[Dataset entries]
⟨
(** [df[name]] *)
Definition getitem (df : DataFrame) (name : string) : result Series :=
  match column_index (Name name) (df_columns df) with
  | None => raise "KeyError" name
  | Some i =>
      Ok (mkSeries (Name name)
                   (map (fun row => nth i row (Num nan)) (df_rows df)))
  end.

(** [pd.DataFrame(X)] for a two-dimensional array [X]: positional column
    labels. *)
Definition DataFrame_of_matrix (X : matrix) : DataFrame :=
  mkDataFrame
    (map Pos (seq 0 (length (hd [] X))))
    (map (map Num) X).

Section with_libraries.
Context `{Libraries}.

(** [pd.read_csv(path, header=h)] *)
Definition read_csv (path : string) (h : header_arg) : script DataFrame :=
  text ← read_file path;
  lift (parse_csv h text).

(** [df.to_csv(path, header=h, index=i)] *)
Definition DataFrame_to_csv (df : DataFrame) (path : string) (h i : bool)
  : script unit :=
  write_file path (frame_to_csv df h i).

(** [s.to_csv(path, header=h, index=i)] *)
Definition Series_to_csv (s : Series) (path : string) (h i : bool)
  : script unit :=
  write_file path (series_to_csv s h i).

End with_libraries.

End pd.

(** ** joblib *)

Module joblib.
Section with_libraries.
Context `{Libraries}.

(** [joblib.load(path)] *)
Definition load (path : string) : script Model :=
  bytes ← read_file path;
  lift (joblib_loads bytes).

(** [joblib.dump(model, path)] *)
Definition dump (model : Model) (path : string) : script unit :=
  write_file path (joblib_dumps model).

End with_libraries.
End joblib.

(** ** train_and_deploy.py *)

Module train_and_deploy.
Section with_libraries.
Context `{Libraries}.

Definition model_fn (model_dir : string) : script Model :=
  joblib.load (path_join model_dir "model.joblib").

(** Rows that all have the length of the first. *)
Definition rectangular (samples : list (list pyfloat)) : bool :=
  match samples with
  | [] => true
  | first :: rest =>
      forallb (fun row => Nat.eqb (length row) (length first)) rest
  end.

(** [np.array(samples)] for a list of lists of floats (never the empty
    list here: [split] returns at least one row).  Rows of one length
    make a two-dimensional array that holds them in order.  Rows of
    different lengths make an array of the lists where numpy accepts them
    and a [ValueError] where it does not. *)
Definition np_array (samples : list (list pyfloat)) : result ndarray :=
  if rectangular samples then Ok (Array2 samples)
  else if ragged_arrays then Ok (ArrayOfLists samples)
  else raise "ValueError"
         ("setting an array element with a sequence. The requested array has an inhomogeneous shape after 1 dimensions. The detected shape was ("
          ++ pretty (length samples) ++ ",) + inhomogeneous part.").

(** The [for r in request_body.split('|')] loop of [input_fn]; [samples]
    is the list built so far. *)
Fixpoint input_rows (rows : list string) (samples : list (list pyfloat))
  : result (list (list pyfloat)) :=
  match rows with
  | [] => Ok samples
  | r :: rest =>
      sample ← mapM float (split "," r);
      input_rows rest (samples ++ [sample])
  end.

Definition input_fn (request_body content_type : string)
  : result ndarray :=
  if String.eqb content_type "text/csv" then
    samples ← input_rows (split "|" request_body) [];
    np_array samples
  else
    raise "ValueError" "Thie model only supports text/csv input".

(** One pass of the loop body: [list(map(float, r.split(',')))]. *)
Definition parse_row (r : string) : result (list pyfloat) :=
  mapM float (split "," r).

(** The fields of a request body: what [float] is applied to. *)
Definition request_fields (request_body : string) : list string :=
  concat (map (split ",") (split "|" request_body)).

Definition predict_fn (input_data : ndarray) (model : Model)
  : result vector :=
  predict model (OfArray input_data).

Definition output_fn (prediction : vector) (content_type : string)
  : string :=
  str_of_vector prediction.

(** The [if __name__ == "__main__":] block. *)
Definition main : script unit :=
  let training_data_directory := "/opt/ml/input/data/train" in
  let train_features_data :=
    path_join training_data_directory "train_features.csv" in
  let train_labels_data :=
    path_join training_data_directory "train_labels.csv" in
  X_train ← pd.read_csv train_features_data HeaderNone;
  y_train ← pd.read_csv train_labels_data HeaderNone;
  let model := mkLogisticRegression "balanced" "lbfgs" in
  model ← lift (fit model (OfFrame X_train) (OfFrame y_train));
  let model_output_directory := path_join "/opt/ml/model" "model.joblib" in
  print ("Model saing path " ++ model_output_directory);;
  joblib.dump model model_output_directory.

End with_libraries.
End train_and_deploy.

(** ** serving_lambda.py *)

Module serving_lambda.
Section with_libraries.
Context `{Libraries}.

(** [d[key]] for a value that came out of [json.loads]. *)
Definition getitem (d : json) (key : string) : result json :=
  match d with
  | JDict m =>
      match m !! key with
      | Some v => Ok v
      | None => raise "KeyError" key
      end
  | _ => raise "TypeError" "indices must be integers or object is not subscriptable"
  end.

(** [json.loads(v)]: only a string can be parsed. *)
Definition loads (v : json) : result json :=
  match v with
  | JStr s => json_loads s
  | _ => raise "TypeError" "the JSON object must be str, bytes or bytearray"
  end.

Fixpoint chars (s : string) : list json :=
  match s with
  | EmptyString => []
  | String c rest => JStr (String c EmptyString) :: chars rest
  end.

(** What [for x in v] iterates over: the items of a list, the characters
    of a string, the keys of a dict.  A JSON object is kept as a finite
    map, which does not record the order of the keys in the text: the
    keys come in the order of the map, and nothing is made to depend on
    it. *)
Definition iter (v : json) : result (list json) :=
  match v with
  | JList items => Ok items
  | JStr s => Ok (chars s)
  | JDict d => Ok (map (fun kv => JStr (fst kv)) (map_to_list d))
  | JNull => raise "TypeError" "'NoneType' object is not iterable"
  | JBool _ => raise "TypeError" "'bool' object is not iterable"
  | JInt _ => raise "TypeError" "'int' object is not iterable"
  | JFloat _ => raise "TypeError" "'float' object is not iterable"
  end.

(** The [for sample in payload] loop; [body] is the string built so far. *)
Fixpoint format_samples (payload : list json) (body : string)
  : result string :=
  match payload with
  | [] => Ok body
  | sample :: rest =>
      ns ← iter sample;
      format_samples rest (body ++ join "," (map str ns) ++ "|")
  end.

(** The endpoint's wire format as the specification words it: the values
    of a sample joined with [","], the samples joined with ["|"].  The
    handler's loop is compared with it below. *)
Definition wire_format (samples : list (list json)) : string :=
  join "|" (map (fun sample => join "," (map str sample)) samples).

(** A request with content type ['text/csv']. *)
Definition csv_request (endpoint_name body : string) : request :=
  mkRequest endpoint_name "text/csv" body.

(** [runtime.invoke_endpoint(...)['Body'].read()] *)
Definition invoke_endpoint (name content_type body : string)
  : script string := fun w =>
  let req := mkRequest name content_type body in
  (endpoint req, mkWorld (files w) (stdout w) (sent w ++ [req])).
⟩
How to complete this task>
What is needed is a verbatim copy of every line in the records above from the one containing "Some v => Ok v" down to the one containing "(** The [for sample", both included, and nothing more.

Finished exercise>
      | Some v => Ok v
      | None => raise "KeyError" key
      end
  | _ => raise "TypeError" "indices must be integers or object is not subscriptable"
  end.

(** [json.loads(v)]: only a string can be parsed. *)
Definition loads (v : json) : result json :=
  match v with
  | JStr s => json_loads s
  | _ => raise "TypeError" "the JSON object must be str, bytes or bytearray"
  end.

Fixpoint chars (s : string) : list json :=
  match s with
  | EmptyString => []
  | String c rest => JStr (String c EmptyString) :: chars rest
  end.

(** What [for x in v] iterates over: the items of a list, the characters
    of a string, the keys of a dict.  A JSON object is kept as a finite
    map, which does not record the order of the keys in the text: the
    keys come in the order of the map, and nothing is made to depend on
    it. *)
Definition iter (v : json) : result (list json) :=
  match v with
  | JList items => Ok items
  | JStr s => Ok (chars s)
  | JDict d => Ok (map (fun kv => JStr (fst kv)) (map_to_list d))
  | JNull => raise "TypeError" "'NoneType' object is not iterable"
  | JBool _ => raise "TypeError" "'bool' object is not iterable"
  | JInt _ => raise "TypeError" "'int' object is not iterable"
  | JFloat _ => raise "TypeError" "'float' object is not iterable"
  end.

(** The [for sample in payload] loop; [body] is the string built so far. *)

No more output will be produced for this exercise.